- Task objective
Extract, from the records beneath this instruction, each line that contains the word "goal".

- Record set
+ + + + + + +
Lemma cnt_nonneg n : 0 <= cnt n.
Proof.
  induction n as [|n IH]; [rewrite cnt_0; apply Qcle_refl|].
  rewrite cnt_S. apply Qcplus_nonneg_nonneg; [done|]. by compute.
Qed.

Lemma cnt_succ_neq_0 n : cnt n + 1 ≠ 0.
Proof.
  intros H. assert (0 < cnt n + 1) as Hlt.
  { apply Qcplus_nonneg_pos; [apply cnt_nonneg|by compute]. }
  rewrite H in Hlt. by compute in Hlt.
Qed.

Lemma vadd_comm a b : vadd a b = vadd b a.
Proof. unfold vadd. f_equal; ring. Qed.

Lemma vadd_assoc a b c : vadd a (vadd b c) = vadd (vadd a b) c.
Proof. unfold vadd; simpl. f_equal; ring. Qed.

Lemma vadd_zero_r a : vadd a vzero = a.
Proof. destruct a. unfold vadd; simpl. f_equal; ring. Qed.

Lemma vsum_snoc l v : vsum (l ++ [v]) = vadd (vsum l) v.
Proof.
  induction l as [|a l IH]; simpl.
  - by rewrite vadd_comm.
  - unfold vsum in *. simpl. rewrite foldr_app. simpl.
    change (foldr vadd (vadd v vzero) l) with (foldr vadd (foldr vadd vzero [v]) l).
    rewrite <- foldr_app, IH. by rewrite vadd_assoc.
Qed.

Lemma vmean_singleton v : vmean [v] = v.
Proof.
  unfold vmean. simpl. rewrite cnt_1, vadd_zero_r. destruct v.
  unfold vdiv; simpl. f_equal; field; discriminate.
Qed.

(** The running mean of line 58 keeps the mean of the members seen so far. *)
Lemma running_mean l v :
  l ≠ [] →
  vdiv (vadd v (vscale (cnt (length l)) (vmean l))) (cnt (length l) + 1)
  = vmean (l ++ [v]).
Proof.
  intros Hl. unfold vmean. rewrite vsum_snoc, length_app. simpl.
  rewrite Nat.add_1_r, cnt_S.
  assert (cnt (length l) ≠ 0) as Hn.
  { destruct l; [done|]. simpl. rewrite cnt_S. apply cnt_succ_neq_0. }
  pose proof (cnt_succ_neq_0 (length l)).
  destruct (vsum l), v. unfold vdiv, vadd, vscale; simpl. f_equal; field; done.
Qed.

(** The same update as the asynchronous welder writes it (lines 298-300). *)
Lemma running_mean_async l v :
  l ≠ [] →
  vdiv (vadd (vscale (cnt (length l)) (vmean l)) v) (cnt (length l + 1))
  = vmean (l ++ [v]).
Proof.
  intros Hl. rewrite <- running_mean by done.
  rewrite Nat.add_1_r, cnt_S. by rewrite vadd_comm.
Qed.
End VectorFacts.

(** ** Executions *)

Section Executions.

Variable version : variant.
Variable pid2nnBigger : list (list nat).
Variable thread_of : nat → nat.

Local Abbreviation step := (step version pid2nnBigger thread_of).
Local Abbreviation exec := (exec version pid2nnBigger thread_of).

Lemma exec_app sched1 sched2 s :
  exec (sched1 ++ sched2) s = exec sched1 s ≫= exec sched2.
Proof.
  revert s. induction sched1 as [|e sched1 IH]; intros s; simpl; [done|].
  destruct (step e s) as [s'|]; simpl; [apply IH|done].
Qed.

Lemma exec_snoc sched e s s' :
  exec (sched ++ [e]) s = Some s' ↔
  ∃ s1, exec sched s = Some s1 ∧ step e s1 = Some s'.
Proof.
  rewrite exec_app. split.
  - intros H. destruct (exec sched s) as [s1|]; simpl in H; [|done].
    exists s1. split; [done|]. destruct (step e s1); simpl in *; done.
  - intros (s1 & -> & H). simpl. by rewrite H.
Qed.

(** Invariants are proved by induction on the schedule. *)
Lemma exec_invariant (P : state → Prop) s0 :
  P s0 →
  (∀ e s s', P s → step e s = Some s' → P s') →
  ∀ sched s, exec sched s0 = Some s → P s.
Proof.
  intros H0 Hstep sched. induction sched as [|e sched IH] using rev_ind.
  - intros s [= <-]. done.
  - intros s (s1 & H1 & H2)%exec_snoc. eauto.
Qed.

End Executions.

(** Projections of the state updates. *)
Ltac unfold_sets :=
  unfold set_pc, set_rem, set_cp, set_flag, set_disc in *; simpl in *.

(** Case analysis on a step of iteration [i]: one goal per control point and
    per outcome of the test made there. *)
Ltac step_iter_cases H :=
  unfold step_iter in H;
  match type of H with
  | (?o ≫= _) = Some _ =>
      let p := fresh "p" in
      let Hp := fresh "Hpc" in
      destruct o as [p|] eqn:Hp; simpl in H; [|discriminate H];
      destruct p as [| | |?r| |?isC|?isC [|?j ?l]|?isC ?j ?l|?isC ?e ?j ?l
                     |?isC ?j ?l|?isC ?j ?l|];
      try discriminate H;
      repeat match type of H with
        | (?o' ≫= _) = Some _ =>
            let x := fresh "x" in
            let Hx := fresh "Hrd" in
            destruct o' as [x|] eqn:Hx; simpl in H; [|discriminate H]
        | (if ?b then _ else _) = Some _ =>
            let Hb := fresh "Hb" in
            destruct b eqn:Hb
        | (match ?v with Forward => _ | ForwardAsync => _ end) = _ => destruct v
        end;
      try discriminate H;
      injection H as H; subst
  end.

(** Iteration [i] has seen [rem[i] == 0] in this wave. *)
Definition activated (p : pc) : bool :=
  match p with
  | Start | Chk2 | Skip => false
  | _ => true
  end.

(** Iteration [i] has stored [--rem[i]] in this wave. *)
Definition emitted (p : pc) : bool :=
  match p with
  | Start | Chk2 | Skip | DecRead | DecWrite _ => false
  | _ => true
  end.

Ltac inv_lookup :=
  repeat match goal with
    | H : <[_:=_]> _ !! _ = Some _ |- _ =>
        apply list_lookup_insert_Some in H;
        destruct H as [(? & ? & ?)|(? & ?)]
    end; simplify_eq.

Ltac bool_facts :=
  repeat match goal with
    | H : (_ <? _)%Z = true |- _ => apply Z.ltb_lt in H
    | H : (_ <? _)%Z = false |- _ => apply Z.ltb_ge in H
    | H : (_ <=? _)%Z = true |- _ => apply Z.leb_le in H
    | H : (_ <=? _)%Z = false |- _ => apply Z.leb_gt in H
    | H : (_ =? _)%Z = true |- _ => apply Z.eqb_eq in H
    | H : (_ =? _)%Z = false |- _ => apply Z.eqb_neq in H
    | H : bool_decide _ = true |- _ => apply bool_decide_eq_true in H
    | H : bool_decide _ = false |- _ => apply bool_decide_eq_false in H
    end.

Section StepFacts.

Variable version : variant.
Variable pid2nnBigger : list (list nat).
Variable thread_of : nat → nat.

Local Abbreviation step_iter := (step_iter version pid2nnBigger thread_of).

(** A step of iteration [i] moves the control point of [i] only, and keeps
    the sizes of the arrays. *)
Lemma step_iter_pcs i s s' :
  step_iter i s = Some s' →
  ∃ p p', pcs s !! i = Some p ∧ finished p = false ∧ pcs s' = <[i:=p']> (pcs s)
          ∧ (activated p = true → activated p' = true)
          ∧ (emitted p = true → emitted p' = true).
Proof.
  intros H. step_iter_cases H; unfold_sets; eexists _, _;
    (split; [done|]); (split; [done|]); (split; [done|]);
    repeat case_match; done.
Qed.

Lemma step_iter_other i k s s' :
  step_iter i s = Some s' → k ≠ i → pcs s' !! k = pcs s !! k.
Proof.
  intros (p & p' & _ & _ & -> & _)%step_iter_pcs Hk.
  by rewrite list_lookup_insert_ne.
Qed.

Lemma step_iter_lengths i s s' :
  step_iter i s = Some s' →
  length (cp_vec s') = length (cp_vec s)
  ∧ length (remainingSmallerFinalsVec s') = length (remainingSmallerFinalsVec s)
  ∧ length (pcs s') = length (pcs s)
  ∧ length (num_discovered_centroids s') = length (num_discovered_centroids s)
  ∧ numIterations s' = numIterations s.
Proof.
  intros H. step_iter_cases H; unfold_sets; rewrite ?length_insert; done.
Qed.

Lemma step_iter_activated i k p s s' :
  step_iter i s = Some s' → pcs s !! k = Some p → activated p = true →
  ∃ p', pcs s' !! k = Some p' ∧ activated p' = true.
Proof.
  intros Hs Hk Hp. destruct (decide (k = i)) as [->|Hne].
  - destruct (step_iter_pcs _ _ _ Hs) as (q & q' & Hq & _ & -> & Ha & _).
    exists q'. rewrite list_lookup_insert_eq by by eapply lookup_lt_Some.
    split; [done|]. apply Ha. congruence.
  - exists p. by rewrite (step_iter_other _ _ _ _ Hs Hne).
Qed.

(** The flag is only ever raised inside a wave, by an iteration that has
    become an active source. *)
Lemma step_iter_flag i s s' :
  step_iter i s = Some s' → should_continue s' = true →
  should_continue s = true ∨ ∃ p, pcs s' !! i = Some p ∧ activated p = true.
Proof.
  intros H. step_iter_cases H; unfold_sets; eauto.
  intros _. right. eexists. rewrite list_lookup_insert_eq by by eapply lookup_lt_Some.
  done.
Qed.

End StepFacts.

Section BasicInvariant.

Variable version : variant.
Variable pid2nnBigger : list (list nat).
Variable thread_of : nat → nat.

Local Abbreviation step := (step version pid2nnBigger thread_of).
Local Abbreviation exec := (exec version pid2nnBigger thread_of).

(** Facts that hold for every spatial index, whatever it returned. *)
Record basic_inv (s : state) : Prop := {
  bi_len_rem : length (remainingSmallerFinalsVec s) = length (cp_vec s);
  bi_len_pcs : length (pcs s) = length (cp_vec s);
  bi_parent : ∀ j c, cp_vec s !! j = Some c → c ≤ j;
  bi_cas : ∀ i isC e j l, pcs s !! i = Some (CasTry isC e j l) →
           i < e ∧ ∃ c, cp_vec s !! j = Some c ∧ c ≤ e;
  bi_decread : ∀ i r, pcs s !! i = Some DecRead →
           remainingSmallerFinalsVec s !! i = Some r → (r ≤ 0)%Z;
  bi_decwrite : ∀ i r, pcs s !! i = Some (DecWrite r) → (r ≤ 0)%Z;
  bi_emitted : ∀ i p r, pcs s !! i = Some p → emitted p = true →
           remainingSmallerFinalsVec s !! i = Some r → (r < 0)%Z;
  bi_flag : should_continue s = true →
           numIterations s = 0 ∨ ∃ i p, pcs s !! i = Some p ∧ activated p = true
}.

Lemma basic_inv_step e s s' :
  basic_inv s → step e s = Some s' → basic_inv s'.
Proof.
  intros [Hlr Hlp Hpar Hcas Hdr Hdw Hem Hfl] Hstep.
  destruct e as [i|]; simpl in Hstep.
  - split.
    8:{ intros Hf. destruct (step_iter_flag _ _ _ _ _ _ Hstep Hf) as [Hf'|[p Hp]];
          [|by eauto].
        destruct (Hfl Hf') as [H0|(k & p & Hk & Hp)].
        - left. destruct (step_iter_lengths _ _ _ _ _ _ Hstep) as (_&_&_&_&->). done.
        - right. destruct (step_iter_activated _ _ _ _ _ _ _ _ Hstep Hk Hp) as (p' & ? & ?).
          eauto. }
    all: step_iter_cases Hstep.
    all: unfold_sets; rewrite ?length_insert; try done.
    all: intros; inv_lookup; eauto.
    all: repeat case_match; simplify_eq; bool_facts; try lia; eauto.
    all: try (edestruct Hcas as (? & ? & ? & ?); [eassumption|]).
    all: try (match goal with H : pcs _ !! _ = Some (DecWrite _) |- _ =>
                pose proof (Hdw _ _ H) end).
    all: try (match goal with
              | H : pcs _ !! ?i = Some ?p, H' : remainingSmallerFinalsVec _ !! ?i = Some _ |- _ =>
                pose proof (Hem _ _ _ H eq_refl H') end).
    all: try (match goal with
              | H : pcs _ !! ?i = Some ?p, H' : remainingSmallerFinalsVec _ !! ?i = Some _ |- _ =>
                pose proof (Hdr _ _ H H') end).
    all: simplify_eq; try lia.
    all: try (split; [lia|]).
    all: try (eexists; split; [eassumption|lia]).
    + apply Hpar in Hrd. lia.
    + destruct (decide (j = j0)) as [->|Hne].
      * exists i. rewrite list_lookup_insert_eq by by eapply lookup_lt_Some.
        split; [done|]. edestruct (Hcas i) as (? & ? & ? & ?); [done|].
        simplify_eq. lia.
      * rewrite list_lookup_insert_ne by done. eauto.
    + match goal with
      | H : pcs _ !! ?i = Some ?p, He : emitted ?p = true,
        H' : remainingSmallerFinalsVec _ !! ?i = Some _ |- _ =>
          pose proof (Hem _ _ _ H He H')
      end. lia.
  - unfold step_wave in Hstep. case_match; [|done]. simplify_eq.
    split; simpl; rewrite ?length_replicate; try done.
    all: intros ? *; rewrite ?lookup_replicate; intros; destruct_and?; try done.
    all: simplify_eq.
Qed.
+ + + + + + +
- Completed task
(** Case analysis on a step of iteration [i]: one goal per control point and
  repeat match goal with
  repeat match goal with
    all: try (match goal with H : pcs _ !! _ = Some (DecWrite _) |- _ =>
    all: try (match goal with
    all: try (match goal with
    + match goal with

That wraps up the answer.